7,000 MSL is not a high altitude. The pattern altitude at my home airport is 6,800 feet! The terrain rises from there to the practice area, and I have to begin maneuvers so they end 1,500 ft AGL. Most days, the density altitude is above 7,500 on the ground. The cabin pressure on an airliner in cruise is usually equivalent to 8,000 ft MSL. It changes slower than if you rapidly descend from 7,000 to sea level so you barely notice it. I drive to over 10,000 feet all the time. You could do it too, and you'd never even notice. Unless you're flying fighters, there's very little physical exertion required to fly an airplane, so the relative decrease in oxygen with the altitudes you're going to fly out of SoCal is negligible.
That being said, any pilot should be aware of the effects of both hypoxia and carbon monoxide poisoning. From the AIM, 8-1-2.a.2.: "Although a deterioration in night vision occurs at a cabin pressure altitude as low as 5,000 feet, other significant effects of altitude hypoxia usually do not occur in the normal healthy pilot below 12,000 feet." So you can quit worrying about flying at 7,000 feet, unless...

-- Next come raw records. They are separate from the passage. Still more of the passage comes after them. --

(** * ts-queue: the synchronous [Queue] and the [PromiseQueue]

    A shallow embedding of the class [Queue] (queue.ts) and of the class
    [PromiseQueue] (promise-queue.js), and the properties of the two.

    - [Js]: the JavaScript values and the array primitives the two classes
      use ([Array.isArray], indexing, [push], [splice], [== null]).
    - [Queue]: the synchronous FIFO/FILO queue; [toString] and the
      synchronous iterator are left out.
    - [PromiseQueue]: the queue of deferred calls with its one-slot cache of
      the head's outcome.  An operation acts on the queue object, on the
      world the queued functions read and change, and on the trace of the
      calls [func(...args)] made so far; it returns or throws.  [peek] is
      given in two halves, up to its [yield] and from it, so that calls
      that overlap can be told from calls awaited one after the other.
    - [Demo]: the queued functions of the test-suite and a few more, and
      concrete queues.
    - [JsFacts], [QueueFacts], [PromiseQueueFacts], [Scenarios]: the
      properties. *)

From Stdlib Require Import String DecimalString.
From Stdlib Require Import List ZArith Lia Bool Arith.
Import ListNotations.
Local Open Scope Z_scope.
Set Warnings "-register-all".
(** * Search spaces of baybe: a shallow embedding of [baybe/searchspace.py]

    The development follows the module top to bottom: data frames with
    labelled rows, the discrete subspace (construction, transformation,
    candidate selection, measurement matching), the continuous subspace
    (bounds and the full factorial) and the composed search space with its
    dictionary form.

    Conventions.
    - A Python exception is a value of [exn]; a computation that may raise
      has type [result A].
    - The value of a Python float is a rational ([Q]); the two infinities
      of a bound are constructors of [bound].  NaN is not represented.
      Comparisons, minima and maxima of floats are exact and are those of
      [Q]; the one rounding operation of the measurement matching, the
      subtraction of two float64 columns, is the operation of the class
      [FloatArith], whose instance [float64_arith] rounds to the nearest
      float64.  The conversion of bounds to float32 by [torch.tensor] is
      not represented: tensors hold the values they are built from.
    - A data frame is a list of column labels and a list of rows, each row
      carrying its index label.  Frames are rectangular by convention. *)

From Stdlib Require Import String Bool Arith Lia QArith Qabs Qminmax List.
From Stdlib Require Import Permutation Sorted.
Import ListNotations.
Local Open Scope string_scope.
Local Open Scope nat_scope.
Local Open Scope list_scope.

Set Implicit Arguments.
(** The defaults of the signature, for a constructor [GammaDistribution]
    of the absent module. *)
Definition defaults (GammaDistribution : R -> R -> Dist)
    (age_distribution : np.ndarray R) : args :=
  {| mitigation := None;
     age_distribution := age_distribution;
     ifr := None;
     r0 := 3.2;
     serial_dist := GammaDistribution 4 3.25;
     seasonal_forcing_amp := 0.2;
     peak_day := 15;
     incubation_dist := GammaDistribution 5.5 2;
     p_symptomatic := np.Scalar 1;
     p_positive := np.Scalar 1;
     hospitalized_dist := GammaDistribution 6.5 4;
     p_hospitalized := np.Scalar 1;
     discharged_dist := GammaDistribution 6 4;
     critical_dist := GammaDistribution 2 2;
     p_critical := np.Scalar 1;
     dead_dist := GammaDistribution 7.5 7.5;
     p_dead := np.Scalar 1;
     recovered_dist := GammaDistribution 7.5 7.5;
     all_dead_dist := GammaDistribution 2.5 2.5;
     all_dead_multiplier := np.Scalar 1 |}%R.

Record instance : Type := {
  base : NonMarkovianSEIRSimulationBase.instance Dist;
  readouts : list (string * (string * np.ndarray R * Dist))
}.

(** Lines 394-397 *)
Definition p_dead_net
    (p_symptomatic p_hospitalized p_critical p_dead all_dead_multiplier
       : np.ndarray R) : result (np.ndarray R) :=
  p ← np.multiply p_symptomatic p_hospitalized;
  p ← np.multiply p p_critical;
  p ← np.multiply p p_dead;
  np.multiply p all_dead_multiplier.

(** Line 398 *)
Definition weighted_sum (p_dead_net age_distribution : np.ndarray R)
    : result R :=
  w ← np.multiply p_dead_net age_distribution;
  Ok (np.sum w).

(** Lines 393-399: the value of the local [p_symptomatic] afterwards. *)
Definition rescaled_p_symptomatic (a : args) : result (np.ndarray R) :=
  match ifr a with
  | Some ifr =>
      p_dead_net ← p_dead_net (p_symptomatic a) (p_hospitalized a)
                      (p_critical a) (p_dead a) (all_dead_multiplier a);
      weighted_sum ← weighted_sum p_dead_net (age_distribution a);
      Ok (np.imul (p_symptomatic a) (ifr / weighted_sum)%R)
  | None => Ok (p_symptomatic a)
  end.

(** Lines 404-406, without the leading [age_distribution]. *)
Fixpoint progression (last : np.ndarray R) (probs : list (np.ndarray R))
    : result (list (np.ndarray R)) :=
  match probs with
  | [] => Ok []
  | prob :: probs' =>
      next ← np.multiply last prob;
      more ← progression next probs';
      Ok (next :: more)
  end.

Definition p_progression (age_distribution : np.ndarray R)
    (probs : list (np.ndarray R)) : result (list (np.ndarray R)) :=
  more ← progression age_distribution probs;
  Ok (age_distribution :: more).

Definition names : list string :=
  ["p_symptomatic"; "p_hospitalized"; "p_critical"; "p_dead"].

(** Lines 409-411: the name the loop raises with, if any. *)
Fixpoint too_large (p_progression : list (np.ndarray R))
    (names : list string) : option string :=
  match p_progression, names with
  | p_i :: ((p_next :: _) as later), name :: names' =>
      if decide (np.sum p_i < np.sum p_next)%R then Some name
      else too_large later names'
  | _, _ => None
  end.

Definition one_minus (p : np.ndarray R) : np.ndarray R :=
  np.amap (fun x => 1 - x)%R p.
Lemma length_substring_0 (n : nat) (s : string) :
  (n <= String.length s)%nat -> String.length (substring 0 n s) = n.
Proof.
  revert s. induction n as [|n IH]; intros s Hn.
  - now destruct s.
  - destruct s as [|c s]; cbn in *; [lia|]. rewrite IH; [reflexivity|lia].
Qed.

Lemma substring_0_append (a b : string) :
  substring 0 (String.length a) (a ++ b) = a.
Proof.
  induction a as [|c a IH]; cbn.
  - now destruct b.
  - now rewrite IH.
Qed.

Lemma length_append (a b : string) :
  String.length (a ++ b) = (String.length a + String.length b)%nat.
Proof. induction a as [|c a IH]; cbn; [reflexivity|now rewrite IH]. Qed.

Lemma length_sample_gen_salt (rounds : Z) (e : Entropy) :
  String.length (Sample.gen_salt rounds e) = 29%nat.
Proof.
  unfold Sample.gen_salt, Sample.cost_digits. cbn [append String.length].
  now rewrite length_fit.
Qed.

Lemma sample_contract : bcrypt.Contract Sample.bindings.
Proof.
  constructor; unfold Sample.bindings;
    cbn [bcrypt.encrypt bcrypt.gen_salt bcrypt.compare_sync].
  - intros data rounds e _. unfold Sample.encrypt.
    rewrite length_sample_gen_salt. cbn. eauto.
  - intros data salt h. unfold Sample.encrypt, Sample.compare_sync.
    destruct (29 <=? String.length salt)%nat eqn:Hlen; [|discriminate].
    apply Nat.leb_le in Hlen. intros [= <-].
    assert (H29 : String.length (Sample.salt_of salt) = 29%nat)
      by now apply length_substring_0.
    assert (Hsalt : Sample.salt_of (Sample.salt_of salt ++ substring 0 72 data)
                    = Sample.salt_of salt).
    { unfold Sample.salt_of at 1. rewrite <- H29 at 1.
      apply substring_0_append. }
    rewrite Hsalt, String.eqb_refl, length_append, H29.
    reflexivity.
  - intros data data' h _ _ E. unfold Sample.compare_sync. now rewrite E.
Qed.

(* ================================================================== *)
(** ** The constants *)

(** C10. The e-mail confirmation window EMAIL_CONFIRMATION_TIMEOUT_SECONDS
    is the constant 3*24*3600 = 259200 seconds, exactly three days of 24
    hours of 3600 seconds. *)
Theorem EMAIL_CONFIRMATION_TIMEOUT_SECONDS_three_days :
  EMAIL_CONFIRMATION_TIMEOUT_SECONDS = 259200
  /\ EMAIL_CONFIRMATION_TIMEOUT_SECONDS = 3 * (24 * 3600).
Proof. split; reflexivity. Qed.

(* ================================================================== *)
(** ** canLogIn *)

(** C3. For every record, canLogIn() returns, and returns true if and only
    if emailConfirmationCompletedAt is non-null; the record it leaves is the
    record it found, field for field, and the world is untouched. *)
Theorem canLogIn_iff_confirmation_completed (this : User) (w : World) :
  (outcome (canLogIn this w) = Resolved true
   <-> emailConfirmationCompletedAt this <> None)
  /\ (outcome (canLogIn this w) = Resolved false
      <-> emailConfirmationCompletedAt this = None)
  /\ record (canLogIn this w) = this
  /\ world (canLogIn this w) = w.
Proof.
  unfold canLogIn, bind, read, ret, outcome, record, world; cbn.
  destruct (emailConfirmationCompletedAt this) as [d|]; cbn;
    repeat split; intros; congruence.
Qed.
(** * cpremote: a shallow embedding of [src/cpremote/cpremote.py]

    cpremote is a command-line client for the CircuitPython web workflow:
    every sub-command builds a URL, issues one HTTP request through
    [requests.request], and prints a message chosen by the response status.

    The embedding follows the source function by function.  Python values
    that come out of [json.loads] are modelled by [pyval]; Python [str]s are
    Rocq [string]s, each character standing for one code point below 256;
    Python [float]s are IEEE binary64 numbers ([spec_float] with precision
    53); [print] appends to a list of printed texts; exceptions are an
    explicit [Raise] outcome that stops the computation and leaves the
    state reached so far.  The network, the local clock and time zone, and
    the JSON decoder are the environment of the program and are taken as
    section variables; concrete instances ([parse_json], [gmtime]) are
    supplied for evaluation. *)

From Stdlib Require Import ZArith List String Ascii Bool Lia DecimalString.
From Stdlib Require Import Floats.SpecFloat.
From stdpp Require Import base gmap strings.

Open Scope Z_scope.

(** Text is concatenated by [+:+]; its equations unfold under [simpl]. *)
#[local] Arguments String.append !_ _ / : simpl nomatch.

(** ** Text *)

(** [str(n)] for a Python [int]. *)
Definition str_int (z : Z) : string := NilZero.string_of_int (Z.to_int z).

(** [s.startswith(p)] *)
Fixpoint startswith (s p : string) {struct p} : bool :=
  match p, s with
  | EmptyString, _ => true
  | String a p', String b s' => Ascii.eqb a b && startswith s' p'
  | String _ _, EmptyString => false
  end.

(** [s.endswith(suffix)] *)
Fixpoint endswith (s suffix : string) : bool :=
  String.eqb s suffix ||
  match s with
  | EmptyString => false
  | String _ s' => endswith s' suffix
  end.

(** [sub in s] *)
Fixpoint contains (s sub : string) : bool :=
  startswith s sub ||
  match s with
  | EmptyString => false
  | String _ s' => contains s' sub
  end.

(** [sep.join(parts)] *)
Fixpoint join (sep : string) (parts : list string) : string :=
  match parts with
  | [] => ""
  | [p] => p
  | p :: rest => p +:+ sep +:+ join sep rest
  end.

(** [c * n] for a one-character pad [c]. *)
Fixpoint replicate_char (n : nat) (c : ascii) : string :=
  match n with
  | O => ""
  | S n' => String c (replicate_char n' c)
  end.

(** [s * n] for a text [s]. *)
Fixpoint repeat_string (n : nat) (s : string) : string :=
  match n with
  | O => ""
  | S n' => s +:+ repeat_string n' s
  end.

(** Zero padding on the left up to [width] characters, as [%02d] does. *)
Definition zero_pad (width : nat) (s : string) : string :=
  replicate_char (width - String.length s) "0" +:+ s.

Definition hex_digit (d : Z) : ascii :=
  if d <? 10 then ascii_of_nat (Z.to_nat (48 + d))
  else ascii_of_nat (Z.to_nat (87 + d)).

(** Two lower-case hexadecimal digits of a code point below 256. *)
Definition hex2 (c : ascii) : string :=
  let n := Z.of_nat (nat_of_ascii c) in
  String (hex_digit (n / 16)) (String (hex_digit (n mod 16)) "").

(** ** Floats

    A Python [float] is a binary64 number.  [spec_float] with [prec = 53]
    and [emax = 1024] is the Standard Library's executable specification of
    that format. *)

Definition prec : Z := 53.
Definition emax : Z := 1024.

(** The binary64 number nearest to [n / d] (ties to even).  The division of
    [SpecFloat] shifts the numerator until the quotient has [prec] bits and
    rounds with the remainder, so it is exact for integers of any size. *)
Definition float_of_ratio (neg : bool) (n d : positive) : spec_float :=
  SFdiv prec emax (S754_finite neg n 0) (S754_finite false d 0).

(** The binary64 number nearest to an integer. *)
Definition float_of_int (z : Z) : spec_float :=
  binary_normalize prec emax z 0 false.

Definition float_is_finite (f : spec_float) : bool :=
  match f with
  | S754_zero _ | S754_finite _ _ _ => true
  | _ => false
  end.

(** [math.floor(f)] for a finite [f]. *)
Definition float_floor (f : spec_float) : Z :=
  match f with
  | S754_finite s m e =>
      let n := if s then Zneg m else Zpos m in
      if 0 <=? e then n * 2 ^ e else n / 2 ^ (- e)
  | _ => 0
  end.

(** [n / d * 10 ^ p] as a fraction. *)
Definition scale10 (n d p : Z) : Z * Z :=
  if 0 <=? p then (n * 10 ^ p, d) else (n, d * 10 ^ (- p)).

(** The least [k' >= k] with [n / d < 10 ^ k']. *)
Fixpoint find_decpt (fuel : nat) (n d k : Z) : Z :=
  match fuel with
  | O => k
  | S fuel' =>
      let '(n', d') := scale10 n d (- k) in
      if n' <? d' then k else find_decpt fuel' n d (k + 1)
  end.

(** A power of ten not above [m * 2 ^ e], from the binary magnitude [b] with
    [2 ^ b <= m * 2 ^ e]: [10 ^ (b / 4) <= 16 ^ (b / 4) <= 2 ^ b] when
    [0 <= b], and [10 ^ (b / 3) <= 8 ^ (b / 3) <= 2 ^ b] when [b < 0]
    (the quotients round down). *)
Definition decpt_lower_bound (m : positive) (e : Z) : Z :=
  let b := Zpos (digits2_pos m) + e - 1 in
  if 0 <=? b then b / 4 else b / 3.

(** Does the decimal [digits * 10 ^ p] read back as the float [m * 2 ^ e]? *)
Definition reads_back (digits p : Z) (m : positive) (e : Z) : bool :=
  let '(a, b) := scale10 digits 1 p in
  match a, b with
  | Zpos a', Zpos b' =>
      match float_of_ratio false a' b' with
      | S754_finite _ m' e' => Pos.eqb m m' && Z.eqb e e'
      | _ => false
      end
  | _, _ => false
  end.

From the AIM, section 8-1-2.a.4.: "The altitude at which significant effects of hypoxia occur can be lowered by a number of factors. Carbon monoxide inhaled in smoking or from exhaust fumes, lowered hemoglobin (anemia), and certain medications can reduce the oxygen-carrying capacity of the blood to the degree that the amount of oxygen provided to body tissues will already be equivalent to the oxygen provided to the tissues when exposed to a cabin pressure altitude of several thousand feet. Small amounts of alcohol and low doses of certain drugs, such as antihistamines, tranquilizers, sedatives and analgesics can, through their depressant action, render the brain much more susceptible to hypoxia." So, don't smoke, don't drink (or be hung over), and don't take any medications before flying (until you know exactly how the medications affect you). The AIM isn't the easiest place to read this stuff; there are lots of other resources available in books and online regarding hypoxia and carbon monoxide poisoning, ear blockage, decompression sickness after scuba diving, and lots of other good things pilots should know.
When I was in the Air Force ROTC years ago, we all got checked out in the high-altitude chamber so if an "incentive ride" in a fighter ever came around, we'd be eligible. Of course, none did, they always went to cadets in the Academy. It was still fun, though. The main thing I remember was the tunnel vision and loss of ability to see colors. They'd crank it up to 14,000 feet and give you a color wheel, and you could pick out maybe 3 or 4 basic colors. As the altitude started coming back down, you'd realize there were maybe 14 other colors on the wheel you couldn't see at altitude! We weren't in there for very long, so the loss of coordination, blue discoloration of lips and fingernails, memory and alertness, and other affects of true high altitude didn't really kick in.